▶ _Work to complete_
Please reproduce exactly the lines from the start of the records through the one containing "exact (sort_sorted (fun", and nothing more.

[Data Boundary: Start]

Lemma sort_falling_sorted (l : list A) :
  StronglySorted (fun x y => f y <= f x)
                 (JS.sort (fun a b => fsub (f b) (f a)) l).
Proof.
exact (sort_sorted (fun a b => fsub (f b) (f a)) (fun x y => f y <= f x)
                   keeps_falling (@falling_trans _ f) (@falling_total _ f) l).
Qed.


Lemma sort_falling_head_split (l : list A) (b : A) (rest : list A) :
  JS.sort (fun a b => fsub (f b) (f a)) l = b :: rest ->
  exists l1 l2, l = l1 ++ b :: l2
                /\ (forall y, In y l1 -> f y < f b)
                /\ (forall y, In y l2 -> f y <= f b).
Proof.
intro Hs.
destruct (sort_head_split (fun a b => fsub (f b) (f a))
            (fun x y => f y <= f x) keeps_falling
            (@falling_trans _ f) (@falling_total _ f) l Hs)
  as (l1 & l2 & E & H1 & H2).
exists l1, l2. split; [exact E|]. split; [|exact H2].
intros y Hy. apply Qnot_le_lt. exact (H1 y Hy).
Qed.

Lemma sort_falling_head_of_split (l1 l2 : list A) (b : A) :
  (forall y, In y l1 -> f y < f b) ->
  (forall y, In y l2 -> f y <= f b) ->
  exists rest,
    JS.sort (fun a b => fsub (f b) (f a)) (l1 ++ b :: l2) = b :: rest.
Proof.
intros H1 H2.
apply (sort_head_of_split (fun a b => fsub (f b) (f a))
                          (fun x y => f y <= f x) keeps_falling);
  [|exact H2].
intros y Hy L. specialize (H1 y Hy). simpl in L. lra.
Qed.
End SortByScore.

(** ** Membership in the ordered collections *)

Lemma set_has_In (x : string) (s : JS.Set_) : JS.set_has x s = true <-> In x s.
Proof.
  unfold JS.set_has. rewrite existsb_exists. split.
  - intros (y & Hy & E). apply String.eqb_eq in E. now subst.
  - intro H. exists x. split; [exact H|apply String.eqb_refl].
Qed.

Lemma set_add_In (x y : string) (s : JS.Set_) :
  In x (JS.set_add y s) <-> x = y \/ In x s.
Proof.
  unfold JS.set_add. destruct (JS.set_has y s) eqn:E.
  - apply set_has_In in E. split; [now right|]. intros [->|H]; assumption.
  - rewrite in_app_iff. simpl. intuition congruence.
Qed.

Lemma set_delete_In (x y : string) (s : JS.Set_) :
  In x (JS.set_delete y s) <-> x <> y /\ In x s.
Proof.
  unfold JS.set_delete. rewrite filter_In, negb_true_iff, String.eqb_neq.
  intuition congruence.
Qed.

Lemma map_set_keys_In (V : Type) (x k : string) (v : V) (m : JS.Map V) :
  In x (JS.map_keys (JS.map_set k v m)) <-> x = k \/ In x (JS.map_keys m).
Proof.
  induction m as [|[k' v'] r IH]; simpl.
  - intuition congruence.
  - destruct (String.eqb k k') eqn:E; simpl.
    + apply String.eqb_eq in E. subst. intuition congruence.
    + unfold JS.map_keys in IH. rewrite IH. intuition congruence.
Qed.

Lemma map_delete_keys_In (V : Type) (x k : string) (m : JS.Map V) :
  In x (JS.map_keys (JS.map_delete k m)) <-> x <> k /\ In x (JS.map_keys m).
Proof.
  unfold JS.map_keys, JS.map_delete.
  induction m as [|[k' v'] r IH]; simpl; [tauto|].
  destruct (String.eqb k k') eqn:E; simpl.
  - apply String.eqb_eq in E. subst. rewrite IH. intuition congruence.
  - apply String.eqb_neq in E. rewrite IH. intuition congruence.
Qed.

Lemma map_get_Some_In (V : Type) (k : string) (v : V) (m : JS.Map V) :
  JS.map_get k m = Some v -> In (k, v) m.
Proof.
  induction m as [|[k' v'] r IH]; simpl; [discriminate|].
  destruct (String.eqb k k') eqn:E.
  - apply String.eqb_eq in E. intros [= ->]. left. now subst.
  - intro H. right. now apply IH.
Qed.

Lemma map_get_None_keys (V : Type) (k : string) (m : JS.Map V) :
  JS.map_get k m = None <-> ~ In k (JS.map_keys m).
Proof.
  induction m as [|[k' v'] r IH]; simpl; [tauto|].
  destruct (String.eqb k k') eqn:E.
  - apply String.eqb_eq in E. subst. split; [discriminate|]. intro H.
    exfalso. apply H. now left.
  - apply String.eqb_neq in E. unfold JS.map_keys in IH. rewrite IH.
    intuition congruence.
Qed.

Lemma map_get_set_same (V : Type) (k : string) (v : V) (m : JS.Map V) :
  JS.map_get k (JS.map_set k v m) = Some v.
Proof.
  induction m as [|[k' v'] r IH]; simpl.
  - now rewrite String.eqb_refl.
  - destruct (String.eqb k k') eqn:E; simpl.
    + now rewrite String.eqb_refl.
    + now rewrite E.
Qed.

Lemma map_get_set_other (V : Type) (k k' : string) (v : V) (m : JS.Map V) :
  k' <> k -> JS.map_get k' (JS.map_set k v m) = JS.map_get k' m.
Proof.
  intro Hne. induction m as [|[k0 v0] r IH]; simpl.
  - apply String.eqb_neq in Hne. now rewrite Hne.
  - destruct (String.eqb k k0) eqn:E; simpl.
    + apply String.eqb_eq in E. subst k0.
      apply String.eqb_neq in Hne. now rewrite Hne.
    + now rewrite IH.
Qed.

Lemma map_get_delete_same (V : Type) (k : string) (m : JS.Map V) :
  JS.map_get k (JS.map_delete k m) = None.
Proof.
apply map_get_None_keys. rewrite map_delete_keys_In. tauto.
Qed.

Lemma map_get_delete_other (V : Type) (k k' : string) (m : JS.Map V) :
  k' <> k -> JS.map_get k' (JS.map_delete k m) = JS.map_get k' m.
Proof.
intro Hne. unfold JS.map_delete. induction m as [|[k0 v0] r IH]; simpl.
- reflexivity.
- destruct (String.eqb k k0) eqn:E; simpl.
  + apply String.eqb_eq in E. subst k0.
    apply String.eqb_neq in Hne. now rewrite Hne.
  + now rewrite IH.
Qed.

Lemma map_set_fresh (V : Type) (k : string) (v : V) (m : JS.Map V) :
  ~ In k (JS.map_keys m) -> JS.map_set k v m = m ++ [(k, v)].
Proof.
induction m as [|[k' v'] r IH]; simpl; [reflexivity|]. intro H.
destruct (String.eqb_spec k k') as [->|Hne]; [tauto|].
rewrite IH; tauto.
Qed.

(** ** AdvancedAgentCoordinator *)

Section CoordinatorFacts.
Import JS Binary64 Coordinator CoordinatorSpec.

(** Whatever its tier, the task at the head of the queues goes to the end of
    the medium tier when no idle agent scores above zero for it. *)
Lemma processTasks_requeues_into_medium (c : State) (t : Task)
      (q' : TaskQueue) :
  (map_size (busyAgents (agentPool c)) < maxConcurrentTasks c)%Z ->
  shiftTask (taskQueue c) = Some (t, q') ->
  getBestAgentForTask c t = None ->
  processTasks c
  = (with_queue {| q_high := q_high q'; q_medium := q_medium q' ++ [t];
                   q_low := q_low q' |} c, None).
Proof.
intros Hcap Hshift Hnone. unfold processTasks.
apply Z.leb_gt in Hcap. rewrite Hcap, Hshift.
change (getBestAgentForTask (with_queue q' c) t)
  with (getBestAgentForTask c t).
rewrite Hnone. reflexivity.
Qed.

(** C1 (code defect).  The specification promises that a high-priority task
    submitted while no agent is idle is dispatched, once an agent is free,
    before any medium or low task queued earlier.  In the run below agent A
    is busy when first the medium task m1 and then the high task h1 are
    submitted: [processTasks] takes h1 out of the high tier, finds no agent
    and pushes it to the END OF THE MEDIUM tier, behind m1; when A finishes,
    m1 is dispatched and h1 still waits. *)
Theorem C1_requeued_high_task_is_overtaken :
  idleAgents (agentPool (fst (submitTask (needs_x "m1") medium busyA))) = []
  /\ snd (submitTask (needs_x "h1") high
            (fst (submitTask (needs_x "m1") medium busyA))) = None
  /\ q_high (taskQueue queuedBehind) = []
  /\ q_medium (taskQueue queuedBehind) = [needs_x "m1"; needs_x "h1"]
  /\ snd (finishTask true "A" queuedBehind) = Some (agentA, needs_x "m1")
  /\ q_medium (taskQueue (fst (finishTask true "A" queuedBehind)))
     = [needs_x "h1"].
Proof. vm_compute. repeat split. Qed.

(** *** Selecting an agent *)

Lemma availableAgents_registered (c : State) (a : Agent) :
  In a (availableAgents c) ->
  exists id, In id (idleAgents (agentPool c))
             /\ In (id, a) (agents (agentPool c)).
Proof.
  unfold availableAgents. rewrite in_flat_map. intros (id & Hid & Ha).
  exists id. split; [exact Hid|].
  destruct (map_get id (agents (agentPool c))) as [a'|] eqn:E; [|contradiction].
  destruct Ha as [<-|[]]. now apply map_get_Some_In.
Qed.

Lemma agentScore_onGrid (c : State) (t : Task) (a : Agent) :
  onGrid (agentScore c t a).
Proof.
  unfold agentScore. destruct (negb (hasRequiredSkills t a)).
  - exact (onGrid_Z (-1)).
  - apply round64_onGrid.
Qed.

Lemma getBest_unfold (c : State) (t : Task) :
  getBestAgentForTask c t =
  match sort (fun a b => fsub (agentScore c t b) (agentScore c t a))
             (availableAgents c) with
  | a :: _ => if Qlt_bool 0 (agentScore c t a) then Some a else None
  | [] => None
  end.
Proof.
  unfold getBestAgentForTask, scoredAgents.
  rewrite (sort_map (fun a => (a, agentScore c t a))
                    (fun a b : Agent * Q => fsub (snd b) (snd a))).
  cbn beta. cbn [snd].
  destruct (availableAgents c) as [|a0 l]; [reflexivity|].
  destruct (sort _ (a0 :: l)); reflexivity.
Qed.

Lemma Qlt_bool_iff (x y : Q) : Qlt_bool x y = true <-> x < y.
Proof.
  unfold Qlt_bool. rewrite negb_true_iff. split.
  - intro H. apply Qnot_le_lt. intro L. apply Qle_bool_iff in L. congruence.
  - intro H. destruct (Qle_bool y x) eqn:E; [|reflexivity].
    apply Qle_bool_iff in E. lra.
Qed.

Lemma getBest_Some_split (c : State) (t : Task) (a : Agent) :
  getBestAgentForTask c t = Some a <->
  exists l1 l2, availableAgents c = l1 ++ a :: l2
    /\ 0 < agentScore c t a
    /\ (forall b, In b l1 -> agentScore c t b < agentScore c t a)
    /\ (forall b, In b l2 -> agentScore c t b <= agentScore c t a).
Proof.
  rewrite getBest_unfold. split.
  - destruct (sort _ (availableAgents c)) as [|b rest] eqn:Es;
      [discriminate|].
    destruct (Qlt_bool 0 (agentScore c t b)) eqn:Epos; [|discriminate].
    intros [= ->]. apply Qlt_bool_iff in Epos.
    destruct (@sort_falling_head_split _ (agentScore c t)
                (agentScore_onGrid c t) _ _ _ Es)
      as (l1 & l2 & Hav & H1 & H2).
    exists l1, l2. now repeat split.
  - intros (l1 & l2 & Hav & Hpos & H1 & H2).
    destruct (@sort_falling_head_of_split _ (agentScore c t)
                (agentScore_onGrid c t) l1 l2 a H1 H2) as [rest Hs].
    rewrite Hav, Hs. apply Qlt_bool_iff in Hpos. now rewrite Hpos.
Qed.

[Data Boundary: End]

▶ _Task result_
Lemma sort_falling_sorted (l : list A) :
  StronglySorted (fun x y => f y <= f x)
                 (JS.sort (fun a b => fsub (f b) (f a)) l).
Proof.
exact (sort_sorted (fun a b => fsub (f b) (f a)) (fun x y => f y <= f x)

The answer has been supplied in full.